Why would anyone want to lower the amount of cholesterol in their body when it is known to perform one of its most vital functions?

As far back as 1925, “it was found that the body manufactured most of its own cholesterol and that in fact the body manufactured several times more cholesterol than was consumed in the diet.”

“Contrary to popular opinion, the major source of this vital compound known as cholesterol,” notes Dr. Curtis, “is our own bodies rather than our diet.”

There is, in fact, no “good” cholesterol or “bad” cholesterol; low or high density lipoproteins. “In reality the only difference is the lipoprotein, the carrier.” The difference between them as regards coronary heart disease is 0.13% or thirteen one hundredths of one percent. That is so minuscule that it cannot even be considered a risk factor.
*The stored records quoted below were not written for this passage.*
Inductive CoreCommand := Reconcile (r : ReconcileRequest) | Stop | Recover | Shutdown.

Definition is_shutdown (c : CoreCommand) : bool :=
  match c with Shutdown => true | _ => false end.

Definition nul : string := String (ascii_of_nat 0) EmptyString.

(** The derived [Debug] of [Option<LocalIpcSettings>]. *)
Definition local_ipc_debug (s : option LocalIpcSettings) : string :=
  match s with
  | None => "None"
  | Some s =>
      "Some(LocalIpcSettings { policy: "
      +:+ match li_policy s with Force => "Force" | Prefer => "Prefer" | Disable => "Disable" end
      +:+ ", keep_http_controller: "
      +:+ (if li_keep_http_controller s then "true" else "false") +:+ " })"
  end.

(** The bytes [CoreCommand::payload_digest] hashes for a reconcile. *)
Definition reconcile_payload (r : ReconcileRequest) : string :=
  "reconcile" +:+ nul +:+ kind_as_ref (cs_kind (rr_core r)) +:+ nul
  +:+ cs_binary_path (rr_core r) +:+ nul
  +:+ from_option id "" (cs_version (rr_core r)) +:+ nul
  +:+ foldr (λ f acc, f +:+ nul +:+ acc) "" (cs_features (rr_core r))
  +:+ from_option revision_display "" (rr_expected_applied r)
  +:+ nul +:+ "controller:" +:+ local_ipc_debug (io_local_ipc (rr_options r)) +:+ nul
  +:+ ci_bytes (rr_config r) +:+ nul +:+ "digest:"
  +:+ from_option id "" (ci_expected_digest (rr_config r)).

Definition command_digest (c : CoreCommand) : string :=
  match c with
  | Reconcile r => payload_digest (reconcile_payload r)
  | Stop => payload_digest "stop"
  | Recover => payload_digest "recover"
  | Shutdown => payload_digest "shutdown"
  end.
End commands.

(** * Lemmas *)
Lemma fmt_hex_front n z acc :
  (0 ≤ z)%Z →
  fmt_hex (S n) z acc = String (ascii_digit ((z / 16 ^ Z.of_nat n) mod 16)) (fmt_hex n z acc).
Proof.
  revert z acc. induction n as [|n IH]; intros z acc Hz.
  - simpl. by rewrite Z.div_1_r.
  - change (fmt_hex (S (S n)) z acc)
      with (fmt_hex (S n) (z / 16) (String (ascii_digit (z mod 16)) acc)).
    rewrite IH by (apply Z.div_pos; lia). simpl.
    rewrite Z.div_div by lia. by rewrite <-Z.pow_succ_r, <-Nat2Z.inj_succ by lia.
Qed.

(** Lower-case hexadecimal bytes are exactly the digits the formatter emits. *)
Lemma hex_digit_inv c :
  is_hex_digit c = true →
  ∃ d, (0 ≤ d < 16)%Z ∧ digit_val 16 c = Some d ∧ ascii_digit d = c.
Proof.
  assert (∀ n, (n < 256)%nat → is_hex_digit (ascii_of_nat n) = true →
    ∃ d, (0 ≤ d < 16)%Z ∧ digit_val 16 (ascii_of_nat n) = Some d ∧ ascii_digit d = ascii_of_nat n)
    as Hall.
  { intros n Hn Hh. unfold is_hex_digit in Hh. rewrite nat_ascii_embedding in Hh by lia.
    apply orb_true_iff in Hh as [[H1 H2]%andb_true_iff|[H1 H2]%andb_true_iff];
      apply Z.leb_le in H1, H2.
    - exists (Z.of_nat n - 48)%Z. unfold digit_val, ascii_digit.
      rewrite nat_ascii_embedding by lia.
      split; [lia|]. zcases; simpl; zcases. split; [done|]. f_equal. lia.
    - exists (Z.of_nat n - 87)%Z. unfold digit_val, ascii_digit.
      rewrite nat_ascii_embedding by lia.
      split; [lia|]. zcases; simpl; zcases. split; [done|]. f_equal. lia. }
  rewrite <-(ascii_nat_embedding c). apply Hall, nat_ascii_bounded.
Qed.

Lemma parse_hex_canonical max acc s z :
  string_forallb is_hex_digit s = true → (0 ≤ acc)%Z →
  parse_digits 16 max acc s = Some z →
  (0 ≤ z)%Z ∧ fmt_hex (String.length s) z "" = s ∧ (z / 16 ^ Z.of_nat (String.length s) = acc)%Z.
Proof.
  revert acc. induction s as [|c s IH]; intros acc Hs Hacc H; simpl in H.
  - simplify_eq. simpl. by rewrite Z.div_1_r.
  - simpl in Hs. apply andb_true_iff in Hs as [Hc Hs].
    destruct (hex_digit_inv c Hc) as (d & Hd & Hv & Hdc). rewrite Hv in H.
    destruct (acc * 16 + d <=? max)%Z; [|done].
    destruct (IH (acc * 16 + d)%Z Hs ltac:(lia) H) as (Hz & Hf & Hq). split; [done|].
    cbn [String.length]. rewrite fmt_hex_front, Hf, Hq by done. split.
    + f_equal. rewrite <-Hdc. f_equal. symmetry. apply (Z.mod_unique _ _ acc); lia.
    + rewrite Nat2Z.inj_succ, Z.pow_succ_r, Z.mul_comm, <-Z.div_div, Hq by lia.
      symmetry. apply (Z.div_unique _ _ _ d); lia.
Qed.

Lemma parse_digits_le radix max acc s z :
  (acc ≤ max)%Z → parse_digits radix max acc s = Some z → (z ≤ max)%Z.
Proof.
  revert acc. induction s as [|c s IH]; intros acc Ha H; simpl in H; [by simplify_eq|].
  destruct (digit_val radix c); [|done].
  destruct (Z.leb_spec (acc * radix + z0) max); [|done]. by eapply IH.
Qed.

Lemma from_str_radix_hex max s :
  string_forallb is_hex_digit s = true → s ≠ "" →
  from_str_radix 16 max s = parse_digits 16 max 0 s.
Proof.
  destruct s as [|c s]; [done|]. cbn [string_forallb from_str_radix].
  intros [Hc _]%andb_true_iff _. destruct (Ascii.eqb_spec c "+"%char) as [->|]; done.
Qed.

Lemma hex_no_dash s :
  string_forallb is_hex_digit s = true →
  string_forallb (λ d, negb (Ascii.eqb "-"%char d)) s = true.
Proof.
  apply string_forallb_impl. intros c Hc. destruct (Ascii.eqb_spec "-"%char c) as [<-|]; done.
Qed.

Lemma fmt_hex_ok w z :
  (0 ≤ z)%Z → string_forallb is_hex_digit (fmt_hex w z "") = true.
Proof. intros. by apply fmt_hex_digits. Qed.

Lemma split_once_no_dash s a b :
  split_once "-" s = Some (a, b) → string_forallb (λ d, negb (Ascii.eqb "-"%char d)) a = true.
Proof.
  revert a. induction s as [|c s IH]; intros a Hs; [done|].
  cbn [split_once strip_prefix] in Hs.
  destruct (Ascii.eqb "-"%char c) eqn:E; [by simplify_eq|].
  destruct (split_once "-" s) as [[a' b']|]; [|done]. injection Hs as <- <-.
  cbn [string_forallb]. by rewrite E, (IH a' eq_refl).
Qed.

Lemma id_byte_hex s :
  string_forallb id_byte s = true →
  string_forallb (λ d, negb (Ascii.eqb "-"%char d)) s = true →
  string_forallb is_hex_digit s = true.
Proof.
  induction s as [|c s IH]; [done|]. cbn [string_forallb].
  intros [Hi Hs]%andb_true_iff [Hn Hs']%andb_true_iff. rewrite IH by done.
  unfold id_byte in Hi. rewrite Ascii.eqb_sym in Hi.
  destruct (Ascii.eqb "-"%char c); [done|]. cbn [orb] in Hi. by rewrite Hi.
Qed.

Lemma from_str_radix_fmt_hex w max z :
  (0 ≤ z < 16 ^ Z.of_nat w)%Z → (z ≤ max)%Z → w ≠ O →
  from_str_radix 16 max (fmt_hex w z "") = Some z.
Proof.
  intros Hz Hm Hw. rewrite from_str_radix_hex.
  - rewrite parse_fmt_hex by done. done.
  - apply fmt_hex_ok. lia.
  - intros E. apply (f_equal String.length) in E. rewrite length_fmt_hex in E. simpl in E. lia.
Qed.

Lemma operation_id_parse_display o :
  operation_id_ok o → operation_id_from_str (operation_id_display o) = Ok o.
Proof.
  destruct o as [n p c]. unfold operation_id_ok, is_u64, is_u32, u64_max, u32_max. simpl.
  intros (Hn & Hp & Hc). unfold operation_id_from_str, operation_id_display.
  cbn [op_nanos op_pid op_counter].
  change ("-" +:+ fmt_hex 8 p "" +:+ "-" +:+ fmt_hex 8 c "")
    with (String "-"%char (fmt_hex 8 p "" +:+ String "-"%char (fmt_hex 8 c ""))).
  rewrite split_once_char by (apply hex_no_dash, fmt_hex_ok; lia).
  rewrite split_once_char by (apply hex_no_dash, fmt_hex_ok; lia).
  rewrite !length_fmt_hex. cbn [Nat.add String.length Nat.eqb negb orb].
  assert (∀ w z, (0 ≤ z)%Z → string_forallb id_byte (fmt_hex w z "") = true) as Hid.
  { intros w z Hz. eapply string_forallb_impl; [|by apply fmt_hex_ok].
    intros d Hd. unfold id_byte. by rewrite Hd, orb_true_r. }
  rewrite string_forallb_app. cbn [string_forallb].
  rewrite string_forallb_app. cbn [string_forallb].
  rewrite !Hid by lia. cbn -[from_str_radix fmt_hex].
  rewrite !from_str_radix_fmt_hex; unfold u64_max, u32_max; try done; simpl; lia.
Qed.

Lemma parse_hex_field max s n z :
  string_forallb id_byte s = true →
  string_forallb (λ d, negb (Ascii.eqb "-"%char d)) s = true →
  String.length s = S n → (0 ≤ max)%Z → from_str_radix 16 max s = Some z →
  (0 ≤ z ≤ max)%Z ∧ fmt_hex (S n) z "" = s.
Proof.
  intros Hi Hd Hl Hmax Hp. pose proof (id_byte_hex _ Hi Hd) as Hh.
  rewrite from_str_radix_hex in Hp; [|done|by intros ->].
  destruct (parse_hex_canonical max 0 s z Hh ltac:(lia) Hp) as (Hz & Hf & _).
  rewrite Hl in Hf. split; [|done]. split; [done|]. by eapply parse_digits_le in Hp.
Qed.

Lemma parse_digits_no_dash max acc s z :
  parse_digits 16 max acc s = Some z →
  string_forallb (λ d, negb (Ascii.eqb "-"%char d)) s = true.
Proof.
  revert acc. induction s as [|d s IH]; intros acc Hp; [done|].
  cbn [parse_digits string_forallb] in *.
  destruct (digit_val 16 d) eqn:Ed; [|done]. destruct (_ <=? _)%Z; [|done].
  rewrite (IH _ Hp), andb_true_r.
  destruct (Ascii.eqb_spec "-"%char d) as [<-|]; [done|done].
Qed.

Lemma from_str_radix_no_dash max s z :
  string_forallb id_byte s = true → from_str_radix 16 max s = Some z →
  string_forallb (λ d, negb (Ascii.eqb "-"%char d)) s = true.
Proof.
  intros Hi Hp. destruct s as [|d s]; [done|]. cbn [from_str_radix] in Hp.
  destruct (Ascii.eqb_spec d "+"%char) as [->|]; [done|]. by eapply parse_digits_no_dash.
Qed.

(** an operation id and its 16-8-8 text determine each other: a string
    parses to an id exactly when it is the display form of an id whose fields
    are a [u64] and two [u32]s, so no two texts name one operation. *)
Theorem operation_id_roundtrip (value : string) (o : OperationId) :
  operation_id_from_str value = Ok o ↔ operation_id_ok o ∧ value = operation_id_display o.
Proof.
  split; [|intros [Ho ->]; by apply operation_id_parse_display].
  unfold operation_id_from_str. intros H.
  destruct (split_once "-" value) as [[a rest]|] eqn:E1; [|done].
  destruct (split_once "-" rest) as [[b c]|] eqn:E2; [|done].
  pose proof (split_once_no_dash _ _ _ E1) as Ha. pose proof (split_once_no_dash _ _ _ E2) as Hb.
  apply split_once_Some in E1, E2. subst rest.
  destruct (negb (String.length a =? 16)%nat) eqn:La; [done|].
  destruct (negb (String.length b =? 8)%nat) eqn:Lb; [done|].
  destruct (negb (String.length c =? 8)%nat) eqn:Lc; [done|].
  destruct (negb (string_forallb id_byte value)) eqn:Hv; [done|]. cbn [orb] in H.
  apply negb_false_iff in La, Lb, Lc, Hv. apply Nat.eqb_eq in La, Lb, Lc.
  rewrite E1, !string_forallb_app in Hv. rewrite !andb_true_iff in Hv.
  destruct Hv as (Ia & _ & Ib & _ & Ic).
  destruct (from_str_radix 16 u64_max a) as [za|] eqn:Pa; [|done].
  destruct (from_str_radix 16 u32_max b) as [zb|] eqn:Pb; [|done].
  destruct (from_str_radix 16 u32_max c) as [zc|] eqn:Pc; [|done].
  injection H as <-.
  pose proof (from_str_radix_no_dash _ _ _ Ic Pc) as Hc.
  destruct (parse_hex_field u64_max a _ _ Ia Ha La ltac:(done) Pa) as [Ra Fa].
  destruct (parse_hex_field u32_max b _ _ Ib Hb Lb ltac:(done) Pb) as [Rb Fb].
  destruct (parse_hex_field u32_max c _ _ Ic Hc Lc ltac:(done) Pc) as [Rc Fc].
  split; [done|]. unfold operation_id_display. cbn [op_nanos op_pid op_counter].
  by rewrite Fa, Fb, Fc.
Qed.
The cholesterol myth exists because too many physicians accepted it despite ample scientific studies disputing it. It exists because “heart attack” is the easiest thing to which to ascribe a cause of death on the certificate that must be provided. Physicians cannot list “old age” as a cause, nor is there any wiggle room for more complex explanations. The result is a statistical attribution to heart attack that far exceeds actual causes of death, including the obvious, old age.

The danger is that the statin drugs being prescribed today to lower cholesterol can cause damage to the liver or the skeletal muscles. Not only are they expensive, they are unnecessary. Side affects can cause death. A single low-dose aspirin probably does more for heart health than all the statin drugs combined.

Let me close by asking that you pay a lot more attention to all the television advertisements about various pharmaceutical drugs. In particular, pay attention to the “side affects” information provided. If a drug has more side affects than the disease or condition it is supposed to cure, a red flag should go up and caution is advised.

A sensible lifestyle will enhance and prolong your life. Too much of anything is a bad idea. Ignoring long established science and favoring the latest fear-mongering “theory” can kill you.